[Items from a dataset]
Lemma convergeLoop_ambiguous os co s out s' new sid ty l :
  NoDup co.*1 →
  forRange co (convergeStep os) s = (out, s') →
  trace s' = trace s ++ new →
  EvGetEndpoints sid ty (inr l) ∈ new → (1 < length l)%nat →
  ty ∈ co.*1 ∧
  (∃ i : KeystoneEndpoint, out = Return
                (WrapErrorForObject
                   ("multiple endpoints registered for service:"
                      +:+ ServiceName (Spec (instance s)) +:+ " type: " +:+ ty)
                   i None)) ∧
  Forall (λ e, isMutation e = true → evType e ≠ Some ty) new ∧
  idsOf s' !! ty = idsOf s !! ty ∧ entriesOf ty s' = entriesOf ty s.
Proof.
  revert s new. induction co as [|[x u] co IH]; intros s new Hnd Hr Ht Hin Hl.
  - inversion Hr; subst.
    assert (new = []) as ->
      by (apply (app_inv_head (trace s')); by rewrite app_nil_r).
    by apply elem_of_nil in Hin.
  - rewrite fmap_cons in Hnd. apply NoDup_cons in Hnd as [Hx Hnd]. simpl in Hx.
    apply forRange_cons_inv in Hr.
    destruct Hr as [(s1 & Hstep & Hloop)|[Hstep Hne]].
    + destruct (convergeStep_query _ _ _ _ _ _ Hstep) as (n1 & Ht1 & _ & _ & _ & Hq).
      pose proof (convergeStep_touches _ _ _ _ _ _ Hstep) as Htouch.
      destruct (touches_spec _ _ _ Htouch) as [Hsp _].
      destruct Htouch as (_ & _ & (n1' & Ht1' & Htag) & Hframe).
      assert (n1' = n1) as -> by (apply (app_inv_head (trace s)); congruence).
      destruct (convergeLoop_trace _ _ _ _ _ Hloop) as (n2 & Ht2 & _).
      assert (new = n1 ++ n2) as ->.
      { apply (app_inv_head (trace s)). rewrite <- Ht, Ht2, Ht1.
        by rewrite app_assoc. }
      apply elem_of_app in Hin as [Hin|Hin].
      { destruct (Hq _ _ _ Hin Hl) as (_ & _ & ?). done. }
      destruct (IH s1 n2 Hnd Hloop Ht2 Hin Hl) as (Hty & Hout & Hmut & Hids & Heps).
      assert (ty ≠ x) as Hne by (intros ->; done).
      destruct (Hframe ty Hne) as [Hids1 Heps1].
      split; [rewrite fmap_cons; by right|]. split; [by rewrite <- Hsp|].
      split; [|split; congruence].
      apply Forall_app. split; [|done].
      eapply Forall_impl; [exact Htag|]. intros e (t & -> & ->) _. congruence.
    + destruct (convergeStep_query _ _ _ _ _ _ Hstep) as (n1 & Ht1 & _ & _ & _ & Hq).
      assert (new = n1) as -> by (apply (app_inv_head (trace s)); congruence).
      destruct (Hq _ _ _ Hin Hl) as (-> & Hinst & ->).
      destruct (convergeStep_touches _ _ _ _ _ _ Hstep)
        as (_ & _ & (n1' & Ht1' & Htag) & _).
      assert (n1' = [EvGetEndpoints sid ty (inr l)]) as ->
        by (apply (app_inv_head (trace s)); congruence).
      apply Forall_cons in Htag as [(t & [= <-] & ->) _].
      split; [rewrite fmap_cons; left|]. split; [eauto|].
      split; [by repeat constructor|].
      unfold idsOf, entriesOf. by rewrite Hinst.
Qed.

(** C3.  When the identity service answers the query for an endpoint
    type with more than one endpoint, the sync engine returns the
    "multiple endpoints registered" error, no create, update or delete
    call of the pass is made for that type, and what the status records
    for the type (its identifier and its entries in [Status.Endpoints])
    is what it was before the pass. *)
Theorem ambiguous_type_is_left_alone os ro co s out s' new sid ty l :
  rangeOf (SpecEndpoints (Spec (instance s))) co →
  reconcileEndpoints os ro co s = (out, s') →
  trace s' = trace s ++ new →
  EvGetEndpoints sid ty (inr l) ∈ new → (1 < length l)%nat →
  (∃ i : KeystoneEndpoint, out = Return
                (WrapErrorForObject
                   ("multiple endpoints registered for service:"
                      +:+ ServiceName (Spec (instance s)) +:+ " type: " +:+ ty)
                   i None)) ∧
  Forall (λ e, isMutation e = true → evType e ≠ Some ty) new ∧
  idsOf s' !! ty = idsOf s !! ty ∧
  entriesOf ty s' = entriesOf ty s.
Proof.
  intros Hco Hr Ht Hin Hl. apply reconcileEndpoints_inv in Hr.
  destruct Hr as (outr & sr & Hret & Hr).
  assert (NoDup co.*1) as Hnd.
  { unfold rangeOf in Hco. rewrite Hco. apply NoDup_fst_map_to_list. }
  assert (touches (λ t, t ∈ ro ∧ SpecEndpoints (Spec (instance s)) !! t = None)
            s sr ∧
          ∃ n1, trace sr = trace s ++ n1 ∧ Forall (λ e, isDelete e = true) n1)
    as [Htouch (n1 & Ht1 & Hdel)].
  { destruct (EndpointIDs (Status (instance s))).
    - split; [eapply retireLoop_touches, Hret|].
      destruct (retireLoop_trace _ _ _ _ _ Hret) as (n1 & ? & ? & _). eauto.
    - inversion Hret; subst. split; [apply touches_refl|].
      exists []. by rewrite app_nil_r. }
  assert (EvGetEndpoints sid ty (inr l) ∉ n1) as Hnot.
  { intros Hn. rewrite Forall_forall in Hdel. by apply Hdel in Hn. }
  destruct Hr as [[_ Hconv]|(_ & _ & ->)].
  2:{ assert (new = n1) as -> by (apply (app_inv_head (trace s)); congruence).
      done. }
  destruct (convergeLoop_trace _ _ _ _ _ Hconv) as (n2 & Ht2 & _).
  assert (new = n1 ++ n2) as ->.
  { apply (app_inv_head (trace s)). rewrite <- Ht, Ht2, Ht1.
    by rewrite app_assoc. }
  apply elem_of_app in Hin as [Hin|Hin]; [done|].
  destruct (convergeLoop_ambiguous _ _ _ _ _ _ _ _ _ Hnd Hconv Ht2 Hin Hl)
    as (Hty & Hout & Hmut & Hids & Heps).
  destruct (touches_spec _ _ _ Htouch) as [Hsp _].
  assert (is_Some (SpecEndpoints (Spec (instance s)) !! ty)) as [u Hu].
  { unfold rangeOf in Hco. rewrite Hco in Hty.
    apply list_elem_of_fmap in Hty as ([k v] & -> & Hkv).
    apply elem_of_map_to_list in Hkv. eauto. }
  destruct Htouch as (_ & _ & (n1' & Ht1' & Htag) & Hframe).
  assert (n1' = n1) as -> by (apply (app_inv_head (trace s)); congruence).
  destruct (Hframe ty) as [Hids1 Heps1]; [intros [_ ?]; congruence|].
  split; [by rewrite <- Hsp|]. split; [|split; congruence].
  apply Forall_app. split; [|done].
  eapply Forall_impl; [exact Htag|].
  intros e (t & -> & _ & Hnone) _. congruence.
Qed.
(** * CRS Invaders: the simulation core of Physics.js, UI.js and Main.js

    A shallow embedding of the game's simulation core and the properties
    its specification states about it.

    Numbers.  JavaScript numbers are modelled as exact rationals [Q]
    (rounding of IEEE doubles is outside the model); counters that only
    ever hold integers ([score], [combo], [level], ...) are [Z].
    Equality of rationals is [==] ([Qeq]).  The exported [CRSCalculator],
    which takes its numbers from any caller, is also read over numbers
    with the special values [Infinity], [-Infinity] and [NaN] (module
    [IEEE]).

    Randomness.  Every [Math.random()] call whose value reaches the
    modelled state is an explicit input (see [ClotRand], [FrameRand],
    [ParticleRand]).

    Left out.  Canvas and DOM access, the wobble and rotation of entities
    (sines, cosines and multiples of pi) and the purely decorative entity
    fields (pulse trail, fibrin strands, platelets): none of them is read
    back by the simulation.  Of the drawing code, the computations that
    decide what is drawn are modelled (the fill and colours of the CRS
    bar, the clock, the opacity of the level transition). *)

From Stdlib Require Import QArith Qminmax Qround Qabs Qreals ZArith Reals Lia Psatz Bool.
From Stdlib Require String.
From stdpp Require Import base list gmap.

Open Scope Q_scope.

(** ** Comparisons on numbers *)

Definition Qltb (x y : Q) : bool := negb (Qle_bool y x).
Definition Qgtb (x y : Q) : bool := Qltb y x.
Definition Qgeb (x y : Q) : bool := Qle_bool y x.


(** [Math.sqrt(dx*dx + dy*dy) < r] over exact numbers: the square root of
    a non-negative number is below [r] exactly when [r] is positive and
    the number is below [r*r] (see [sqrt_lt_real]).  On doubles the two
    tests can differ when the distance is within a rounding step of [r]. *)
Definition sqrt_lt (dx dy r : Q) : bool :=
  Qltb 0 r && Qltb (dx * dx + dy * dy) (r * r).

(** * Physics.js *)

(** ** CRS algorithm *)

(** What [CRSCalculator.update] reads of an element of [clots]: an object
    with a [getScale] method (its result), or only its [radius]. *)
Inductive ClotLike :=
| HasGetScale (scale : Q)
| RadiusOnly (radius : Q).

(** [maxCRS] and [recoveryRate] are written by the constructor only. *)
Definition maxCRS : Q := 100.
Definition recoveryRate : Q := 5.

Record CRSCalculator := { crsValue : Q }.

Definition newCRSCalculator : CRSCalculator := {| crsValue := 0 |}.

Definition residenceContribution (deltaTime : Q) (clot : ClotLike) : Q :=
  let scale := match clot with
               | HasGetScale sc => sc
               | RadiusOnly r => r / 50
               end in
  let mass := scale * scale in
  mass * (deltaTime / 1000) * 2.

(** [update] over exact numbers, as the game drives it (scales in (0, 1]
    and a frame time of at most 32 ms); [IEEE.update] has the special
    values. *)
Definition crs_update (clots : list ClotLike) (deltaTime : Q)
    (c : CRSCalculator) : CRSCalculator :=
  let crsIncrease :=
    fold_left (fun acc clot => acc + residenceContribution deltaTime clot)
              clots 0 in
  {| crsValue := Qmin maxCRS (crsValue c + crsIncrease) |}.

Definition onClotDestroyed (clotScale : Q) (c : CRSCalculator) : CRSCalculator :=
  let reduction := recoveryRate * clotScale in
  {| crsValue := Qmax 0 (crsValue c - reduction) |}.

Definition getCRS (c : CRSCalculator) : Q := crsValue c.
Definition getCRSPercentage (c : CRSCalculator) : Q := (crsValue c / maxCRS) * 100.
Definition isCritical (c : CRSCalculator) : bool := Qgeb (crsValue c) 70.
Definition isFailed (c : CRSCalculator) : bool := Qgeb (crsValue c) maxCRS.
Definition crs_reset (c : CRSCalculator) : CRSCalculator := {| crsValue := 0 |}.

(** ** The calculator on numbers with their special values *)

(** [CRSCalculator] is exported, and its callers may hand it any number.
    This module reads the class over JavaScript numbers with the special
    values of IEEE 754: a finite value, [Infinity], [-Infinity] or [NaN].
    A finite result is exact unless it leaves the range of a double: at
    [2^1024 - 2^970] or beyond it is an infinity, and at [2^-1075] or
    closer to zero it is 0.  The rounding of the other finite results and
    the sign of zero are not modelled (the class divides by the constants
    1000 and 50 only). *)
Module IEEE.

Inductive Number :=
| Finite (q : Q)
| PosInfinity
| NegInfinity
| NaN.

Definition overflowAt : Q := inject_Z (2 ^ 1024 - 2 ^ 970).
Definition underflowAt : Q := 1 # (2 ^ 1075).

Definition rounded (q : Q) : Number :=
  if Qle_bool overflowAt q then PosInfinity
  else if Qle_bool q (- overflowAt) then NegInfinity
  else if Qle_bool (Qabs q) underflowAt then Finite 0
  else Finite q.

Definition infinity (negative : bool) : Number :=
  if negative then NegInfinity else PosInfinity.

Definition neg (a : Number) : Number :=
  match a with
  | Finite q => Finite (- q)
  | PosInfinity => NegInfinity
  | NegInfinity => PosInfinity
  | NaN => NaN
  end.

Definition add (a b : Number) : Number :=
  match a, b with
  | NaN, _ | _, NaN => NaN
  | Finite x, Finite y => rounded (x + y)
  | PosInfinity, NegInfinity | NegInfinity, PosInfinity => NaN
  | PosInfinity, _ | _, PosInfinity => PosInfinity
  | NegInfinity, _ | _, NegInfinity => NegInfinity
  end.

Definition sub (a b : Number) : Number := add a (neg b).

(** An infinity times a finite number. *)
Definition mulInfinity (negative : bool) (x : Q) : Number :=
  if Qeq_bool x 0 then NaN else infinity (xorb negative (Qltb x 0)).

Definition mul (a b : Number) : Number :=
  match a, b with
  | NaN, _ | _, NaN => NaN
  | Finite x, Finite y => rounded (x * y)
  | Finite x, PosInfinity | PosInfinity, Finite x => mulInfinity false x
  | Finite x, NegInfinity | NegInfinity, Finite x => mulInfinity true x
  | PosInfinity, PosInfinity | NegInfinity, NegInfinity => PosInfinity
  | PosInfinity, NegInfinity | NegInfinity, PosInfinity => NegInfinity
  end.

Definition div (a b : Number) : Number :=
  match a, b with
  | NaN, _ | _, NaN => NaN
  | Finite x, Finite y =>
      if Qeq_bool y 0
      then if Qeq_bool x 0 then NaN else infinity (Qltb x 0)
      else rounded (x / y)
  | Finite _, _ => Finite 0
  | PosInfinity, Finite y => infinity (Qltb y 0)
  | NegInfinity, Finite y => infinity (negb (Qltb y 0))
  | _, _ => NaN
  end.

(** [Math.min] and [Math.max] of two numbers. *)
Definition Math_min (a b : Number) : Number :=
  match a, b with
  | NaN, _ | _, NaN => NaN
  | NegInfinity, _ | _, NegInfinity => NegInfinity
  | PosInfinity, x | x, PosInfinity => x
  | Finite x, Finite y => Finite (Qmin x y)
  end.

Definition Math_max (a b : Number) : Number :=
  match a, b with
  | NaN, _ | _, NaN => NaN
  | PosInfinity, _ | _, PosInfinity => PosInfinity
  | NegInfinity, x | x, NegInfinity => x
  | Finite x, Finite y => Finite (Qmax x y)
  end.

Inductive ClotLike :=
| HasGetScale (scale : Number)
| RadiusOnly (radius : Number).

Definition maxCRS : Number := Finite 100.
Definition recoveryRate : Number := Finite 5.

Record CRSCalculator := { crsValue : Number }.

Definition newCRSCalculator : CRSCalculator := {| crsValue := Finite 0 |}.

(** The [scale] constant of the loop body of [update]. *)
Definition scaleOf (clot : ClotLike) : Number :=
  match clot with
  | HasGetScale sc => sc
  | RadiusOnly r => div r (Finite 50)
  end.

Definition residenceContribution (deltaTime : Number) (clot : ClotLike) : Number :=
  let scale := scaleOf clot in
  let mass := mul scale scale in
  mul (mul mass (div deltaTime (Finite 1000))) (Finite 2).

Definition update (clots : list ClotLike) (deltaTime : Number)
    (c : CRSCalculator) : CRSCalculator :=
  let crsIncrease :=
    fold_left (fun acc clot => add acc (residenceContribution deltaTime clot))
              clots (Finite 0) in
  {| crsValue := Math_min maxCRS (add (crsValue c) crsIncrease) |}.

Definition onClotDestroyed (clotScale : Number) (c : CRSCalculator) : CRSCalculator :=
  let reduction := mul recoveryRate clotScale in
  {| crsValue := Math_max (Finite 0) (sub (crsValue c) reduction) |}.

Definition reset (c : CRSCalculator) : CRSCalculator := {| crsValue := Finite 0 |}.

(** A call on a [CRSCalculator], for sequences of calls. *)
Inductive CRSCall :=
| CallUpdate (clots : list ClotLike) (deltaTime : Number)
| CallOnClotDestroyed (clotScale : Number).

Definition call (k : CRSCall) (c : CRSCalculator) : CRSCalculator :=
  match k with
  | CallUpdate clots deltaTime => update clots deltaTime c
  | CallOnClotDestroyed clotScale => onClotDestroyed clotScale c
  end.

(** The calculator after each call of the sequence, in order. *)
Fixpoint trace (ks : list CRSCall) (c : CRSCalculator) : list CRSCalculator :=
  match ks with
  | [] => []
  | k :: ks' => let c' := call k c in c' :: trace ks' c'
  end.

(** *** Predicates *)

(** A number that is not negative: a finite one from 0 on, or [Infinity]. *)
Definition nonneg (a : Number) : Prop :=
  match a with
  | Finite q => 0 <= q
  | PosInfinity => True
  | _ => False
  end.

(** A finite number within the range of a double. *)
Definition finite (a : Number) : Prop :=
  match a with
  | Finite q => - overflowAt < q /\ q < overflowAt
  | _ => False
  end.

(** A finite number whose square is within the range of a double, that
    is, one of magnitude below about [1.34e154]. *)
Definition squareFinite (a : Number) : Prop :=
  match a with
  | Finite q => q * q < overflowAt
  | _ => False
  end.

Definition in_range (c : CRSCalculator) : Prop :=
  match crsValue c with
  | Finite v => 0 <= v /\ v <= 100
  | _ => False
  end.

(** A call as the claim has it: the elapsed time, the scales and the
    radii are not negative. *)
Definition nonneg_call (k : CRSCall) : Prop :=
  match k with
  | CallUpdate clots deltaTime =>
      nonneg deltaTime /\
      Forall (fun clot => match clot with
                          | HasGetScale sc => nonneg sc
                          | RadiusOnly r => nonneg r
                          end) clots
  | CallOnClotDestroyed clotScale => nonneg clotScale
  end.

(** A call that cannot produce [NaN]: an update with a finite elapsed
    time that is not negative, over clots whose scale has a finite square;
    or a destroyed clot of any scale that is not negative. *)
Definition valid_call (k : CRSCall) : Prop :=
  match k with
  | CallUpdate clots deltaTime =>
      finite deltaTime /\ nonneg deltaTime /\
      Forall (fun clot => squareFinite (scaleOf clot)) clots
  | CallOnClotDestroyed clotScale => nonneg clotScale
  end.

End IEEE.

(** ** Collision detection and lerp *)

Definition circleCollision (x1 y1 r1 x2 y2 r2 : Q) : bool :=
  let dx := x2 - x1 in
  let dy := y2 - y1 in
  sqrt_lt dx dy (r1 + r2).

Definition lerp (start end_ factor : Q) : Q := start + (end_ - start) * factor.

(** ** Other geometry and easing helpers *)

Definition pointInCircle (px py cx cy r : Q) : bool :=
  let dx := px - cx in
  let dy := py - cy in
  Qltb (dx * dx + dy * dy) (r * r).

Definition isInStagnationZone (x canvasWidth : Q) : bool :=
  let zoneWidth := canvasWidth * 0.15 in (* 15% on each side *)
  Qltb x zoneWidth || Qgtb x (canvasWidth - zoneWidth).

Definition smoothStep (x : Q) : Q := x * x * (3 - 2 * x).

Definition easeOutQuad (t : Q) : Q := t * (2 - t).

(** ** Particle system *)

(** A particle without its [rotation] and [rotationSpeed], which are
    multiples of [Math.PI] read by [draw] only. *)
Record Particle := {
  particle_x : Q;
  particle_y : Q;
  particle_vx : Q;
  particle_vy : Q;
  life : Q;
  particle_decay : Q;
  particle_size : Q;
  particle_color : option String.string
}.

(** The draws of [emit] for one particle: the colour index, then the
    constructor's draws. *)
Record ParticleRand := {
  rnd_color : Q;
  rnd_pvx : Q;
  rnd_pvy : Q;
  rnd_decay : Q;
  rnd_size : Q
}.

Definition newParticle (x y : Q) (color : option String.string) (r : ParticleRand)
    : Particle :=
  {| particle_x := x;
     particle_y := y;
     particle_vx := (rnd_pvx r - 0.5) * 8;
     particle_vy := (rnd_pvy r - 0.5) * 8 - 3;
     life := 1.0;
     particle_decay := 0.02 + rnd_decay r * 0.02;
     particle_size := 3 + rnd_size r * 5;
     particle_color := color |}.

**Exercise aim**.
In the records above, find the line containing "ty ∈ co.*1 ∧" and restate word for word every line from the first through that one.

**Exercise response**.
Lemma convergeLoop_ambiguous os co s out s' new sid ty l :
  NoDup co.*1 →
  forRange co (convergeStep os) s = (out, s') →
  trace s' = trace s ++ new →
  EvGetEndpoints sid ty (inr l) ∈ new → (1 < length l)%nat →
  ty ∈ co.*1 ∧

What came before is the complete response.